Baroness Gardner echoed this sentiment, saying mediation was a waste of time in important leasehold disputes.

Martin Boyd, of LKP / Campaign against retirement leasehold exploitation, who masterminded the meeting, outlined the legislative and judicial reforms in leasehold that are urgently required.

Thanks were expressed to both Chris Paterson, of the liberal centrist think tank CentreForum, and Steve O’Connell, a Conservative member of the London Assembly whose report Highly Charged .

The CentreForum report was funded by Lord Alliance, who was also at the meeting.

 

Comments

  1. MICHAEL HOLLANDS says

    What a pathetic performance by the DCLG in not attending the briefing when they were prepared to attend the Annual Meeting of the ARMA last month. Clearly putting vested interests before solving the problems of the elderly they are supposed to serve.
    On the DCLG website it states that one of their commitments is “safeguarding vulnerable adults from exploitation”.
    No hope of fulfilling this promise with this government.

  2. I agree with the last comment– those who gave their lives and those who fought in the war a mentioned before having to spend years fighting at the leasehold valuation tribunal– in their eighties — having to hire solicitors and barristers— those MP’s who did not show up– should be ashamed!

    • We should mention a number of MPs had made contact apologising that their diary did not allow them to attend but have asked for information.

      The attitude of the staff at the Department of Communities and Local Government (DCLG) who are meant to oversee this issue is more of a worry.

      The Housing Minister had apologised in advance for not being able to attend, but had also been placed in the embarrassing position of having to apologise that none of his officials were attending.

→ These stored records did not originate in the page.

Definition simple_escape (c : ascii) : option ascii :=
  if Ascii.eqb c quote then Some quote
  else if Ascii.eqb c backslash then Some backslash
  else if Ascii.eqb c "/" then Some "/"%char
  else if Ascii.eqb c "n" then Some (ascii_of_nat 10)
  else if Ascii.eqb c "r" then Some (ascii_of_nat 13)
  else if Ascii.eqb c "t" then Some (ascii_of_nat 9)
  else if Ascii.eqb c "b" then Some (ascii_of_nat 8)
  else if Ascii.eqb c "f" then Some (ascii_of_nat 12)
  else None.

(** The rest of a string literal, after its opening quote. *)
Fixpoint parse_string_body (s : string) : option (string * string) :=
  match s with
  | EmptyString => None
  | String c s' =>
      if Ascii.eqb c quote then Some ("", s')
      else if Ascii.eqb c backslash then
        match s' with
        | String e s'' =>
            if Ascii.eqb e "u" then
              match s'' with
              | String h1 (String h2 (String h3 (String h4 s3))) =>
                  match unicode_escape h1 h2 h3 h4, parse_string_body s3 with
                  | Some x, Some (body, rest) => Some (String x body, rest)
                  | _, _ => None
                  end
              | _ => None
              end
            else
              match simple_escape e, parse_string_body s'' with
              | Some x, Some (body, rest) => Some (String x body, rest)
              | _, _ => None
              end
        | EmptyString => None
        end
      else if (nat_of_ascii c <? 32)%nat then None
      else
        match parse_string_body s' with
        | Some (body, rest) => Some (String c body, rest)
        | None => None
        end
  end.

Definition digit_value (c : ascii) : option Z :=
  let n := nat_of_ascii c in
  if ((48 <=? n) && (n <=? 57))%nat then Some (Z.of_nat (n - 48)) else None.

Fixpoint parse_digits (acc : Z) (s : string) : Z * string :=
  match s with
  | String c s' =>
      match digit_value c with
      | Some d => parse_digits (10 * acc + d) s'
      | None => (acc, s)
      end
  | EmptyString => (acc, s)
  end.

(** An integer literal: no leading zero, no fraction, no exponent. *)
Definition parse_natural (s : string) : option (Z * string) :=
  match s with
  | String c s' =>
      match digit_value c with
      | Some d =>
          let '(n, rest) := if (d =? 0)%Z then (0%Z, s') else parse_digits d s' in
          match rest with
          | String x _ =>
              if Ascii.eqb x "." || Ascii.eqb x "e" || Ascii.eqb x "E"
                 || is_some (digit_value x)
              then None else Some (n, rest)
          | EmptyString => Some (n, rest)
          end
      | None => None
      end
  | EmptyString => None
  end.

Fixpoint strip_prefix (p s : string) : option string :=
  match p, s with
  | EmptyString, _ => Some s
  | String a p', String b s' => if Ascii.eqb a b then strip_prefix p' s' else None
  | String _ _, EmptyString => None
  end.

      Invitations had been sent to the head of DCLG Sir Bob Kerslake, who did not respond, and then the two managers who have links to leasehold issues. One of those managers finally wrote back on the 25th October advising that nobody would be available.

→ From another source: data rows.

(** * Social-Hunt: scan engine and provider probes

    A shallow embedding of [social_hunt/engine.py] and of the probes under
    [social_hunt/providers/], with the properties of the specification
    stated over it.

    Conventions of the embedding.
    - A Python [str] is a Rocq [string] whose characters are the code
      points U+0000 to U+00FF, one character for one code point (not the
      bytes of an encoding): [str.lower], [str.strip], [str.isspace],
      [str.isdigit] and the class [\d] are Python's on these code points,
      so the no-break space U+00A0 is blank and the superscript two U+00B2
      is a digit for [str.isdigit] though none for [\d] and [int];
      [urllib.parse.quote] encodes a code point above 127 as the two bytes
      of its UTF-8 form.
    - A Python object coming out of [json.loads], or stored in the open
      [evidence] / [profile] mappings, is a [pyval]; a JSON number is an
      integer.
    - A header mapping ([Dict[str, str]]) is a [gmap string string]: equality
      of two Python dicts ignores insertion order, as equality of gmaps does.
    - A coroutine of a probe is a finite tree of effects ([io]); the network,
      the clock and the settings file answer through a handler.
    - A call that can raise returns a [result].  The three breach probes
      classify their term before their [try], and [int] may raise there, so
      their [check] is a coroutine of a [result]; the other probes do
      nothing that raises outside their [try].
    - The engine sees a probe through [BaseProvider]; a call of [check] is
      given by when it completes, what it returns or raises, and the headers
      it leaves ([CheckRun]). *)

From Stdlib Require Import ZArith Ascii String List Bool Lia.
From Stdlib Require Import DecimalString.
From stdpp Require Import base option list gmap strings sorting.

Set Warnings "-register-all".

Local Open Scope string_scope.
Local Open Scope Z_scope.

(** ** Python strings *)

Module PyStr.

Definition code (c : ascii) : N := N_of_ascii c.

Definition in_range (lo hi : N) (c : ascii) : bool :=
  ((lo <=? code c) && (code c <=? hi))%N.

(** The class [[0-9]] of a pattern.  It is also the class [\d], and
    [c.isdecimal()]: the decimal digits (category Nd) below U+0100 are
    these ten. *)
Definition isdecimal (c : ascii) : bool := in_range 48 57 c.

(** [c.isdigit()]: the ten decimal digits and the superscripts two, three
    and one (U+00B2, U+00B3, U+00B9). *)
Definition isdigit (c : ascii) : bool :=
  isdecimal c || (code c =? 178)%N || (code c =? 179)%N || (code c =? 185)%N.

(** The classes [[A-Z]], [[a-z]], [[a-zA-Z]] and [[a-zA-Z0-9]] of a
    pattern. *)
Definition isupper (c : ascii) : bool := in_range 65 90 c.
Definition islower (c : ascii) : bool := in_range 97 122 c.
Definition isalpha (c : ascii) : bool := isupper c || islower c.
Definition isalnum (c : ascii) : bool := isalpha c || isdecimal c.

(** [c.isspace()], the characters [str.strip()] removes: TAB, LF, VT, FF,
    CR, the four separators FS, GS, RS, US, the space, the next-line
    control U+0085 and the no-break space U+00A0. *)
Definition isspace (c : ascii) : bool :=
  in_range 9 13 c || in_range 28 31 c || (code c =? 32)%N
  || (code c =? 133)%N || (code c =? 160)%N.

(** [c.lower()]: the letters A to Z, and the capital letters U+00C0 to
    U+00DE but for the multiplication sign U+00D7, move up by 32. *)
Definition lower_char (c : ascii) : ascii :=
  if in_range 65 90 c || in_range 192 214 c || in_range 216 222 c
  then ascii_of_N (code c + 32) else c.

(** [s.lower()] *)
Fixpoint lower (s : string) : string :=
  match s with
  | EmptyString => EmptyString
  | String c s' => String (lower_char c) (lower s')
  end.

Fixpoint forallb (p : ascii -> bool) (s : string) : bool :=
  match s with
  | EmptyString => true
  | String c s' => p c && forallb p s'
  end.

Fixpoint lstrip (s : string) : string :=
  match s with
  | EmptyString => EmptyString
  | String c s' => if isspace c then lstrip s' else s
  end.

(** [rstrip] walks to the end and drops the blank suffix on the way back. *)
Fixpoint rstrip (s : string) : string :=
  match s with
  | EmptyString => EmptyString
  | String c s' =>
      match rstrip s' with
      | EmptyString => if isspace c then EmptyString else String c EmptyString
      | t => String c t
      end
  end.

(** [s.strip()] *)
Definition strip (s : string) : string := rstrip (lstrip s).

Fixpoint prefixb (p s : string) : bool :=
  match p, s with
  | EmptyString, _ => true
  | String a p', String b s' => if Ascii.eqb a b then prefixb p' s' else false
  | String _ _, EmptyString => false
  end.

(** [sub in s] *)
Fixpoint contains (sub s : string) : bool :=
  prefixb sub s ||
  match s with
  | EmptyString => false
  | String _ s' => contains sub s'
  end.

(** [c in s] for one character. *)
Fixpoint has_char (c : ascii) (s : string) : bool :=
  match s with
  | EmptyString => false
  | String d s' => Ascii.eqb c d || has_char c s'
  end.

(** The characters of [s] that satisfy [p], joined: [str.join] over
    [filter(p, s)] with the empty separator. *)
Fixpoint filter (p : ascii -> bool) (s : string) : string :=
  match s with
  | EmptyString => EmptyString
  | String c s' => if p c then String c (filter p s') else filter p s'
  end.

Definition len (s : string) : Z := Z.of_nat (String.length s).

(** Truth value of a string: [bool(s)]. *)
Definition truthy (s : string) : bool :=
  match s with EmptyString => false | _ => true end.

(** [str(n)] for an [int]. *)
Definition of_Z (n : Z) : string := NilZero.string_of_int (Z.to_int n).

(** Does [s] end with a line feed? *)
Fixpoint ends_with_lf (s : string) : bool :=
  match s with
  | EmptyString => false
  | String c EmptyString => (code c =? 10)%N
  | String _ s' => ends_with_lf s'
  end.

Fixpoint drop_last (s : string) : string :=
  match s with
  | EmptyString => EmptyString
  | String _ EmptyString => EmptyString
  | String c s' => String c (drop_last s')
  end.

(** [re.match(r"^[cls]{lo,hi}$", s)] as a truth value.  [$] matches at the
    end of the string and also just before a final line feed. *)
Definition re_match_class (cls : ascii -> bool) (lo hi : Z) (s : string) : bool :=
  let body := if ends_with_lf s then drop_last s else s in
  forallb cls body && (lo <=? len body) && (len body <=? hi).

(** The double quote, which a string literal cannot hold. *)
Definition dquote : ascii := ascii_of_N 34.

Fixpoint drop (n : nat) (s : string) : string :=
  match n, s with
  | O, _ => s
  | S n', String _ s' => drop n' s'
  | S _, EmptyString => EmptyString
  end.

(** [s.replace(c, empty)] for one character [c]. *)
Definition remove_char (c : ascii) (s : string) : string :=
  filter (fun d => negb (Ascii.eqb c d)) s.

(** [s.count(c)] for one character [c]. *)
Fixpoint count_char (c : ascii) (s : string) : Z :=
  match s with
  | EmptyString => 0
  | String d s' => (if Ascii.eqb c d then 1 else 0) + count_char c s'
  end.

(** [s.isdigit()]: at least one character, all of them digits. *)
Definition all_digits (s : string) : bool := truthy s && forallb isdigit s.

(** [s.split(c)] for one character [c]. *)
Fixpoint split_char (c : ascii) (s : string) : list string :=
  match s with
  | EmptyString => [EmptyString]
  | String d s' =>
      match split_char c s' with
      | [] => [EmptyString]
      | p :: ps =>
          if Ascii.eqb c d then EmptyString :: p :: ps
          else String d p :: ps
      end
  end.

(** The number a string of decimal digits writes. *)
Definition decimal_value (s : string) : Z :=
  let fix go (acc : Z) (s : string) : Z :=
    match s with
    | EmptyString => acc
    | String c s' => go (10 * acc + (Z.of_N (code c) - 48)) s'
    end in
  go 0 s.

Fixpoint take (n : nat) (s : string) : string :=
  match n, s with
  | S n', String c s' => String c (take n' s')
  | _, _ => EmptyString
  end.

Definition hex_digit (n : N) : ascii :=
  if (n <? 10)%N then ascii_of_N (48 + n) else ascii_of_N (55 + n).

(** The characters [urllib.parse.quote] never escapes. *)
Definition unreserved (c : ascii) : bool :=
  isalnum c || has_char c "_.-~".

(** One byte, percent-escaped. *)
Definition percent_byte (n : N) : string :=
  String "%" (String (hex_digit (n / 16))
                (String (hex_digit (n mod 16)) EmptyString)).

(** One character, percent-escaped: a single byte below U+0080, the two
    bytes of its UTF-8 form from there on. *)
Definition percent (c : ascii) : string :=
  if (code c <? 128)%N then percent_byte (code c)
  else percent_byte (192 + code c / 64) ++ percent_byte (128 + code c mod 64).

      It is very unusual for any Department not to send along one of its staff to an MPs’ briefing relating to their role. It seems likely the Housing Minister will also have asked for an explanation from his staff.

      On a far more positive point, can we mention that the Ministry of Justice, which is in the process of taking over administration of the LVT, has shown a keen interest in the meeting. While the relevant official was on holiday this week, they had asked for copies of all papers provided at the meeting.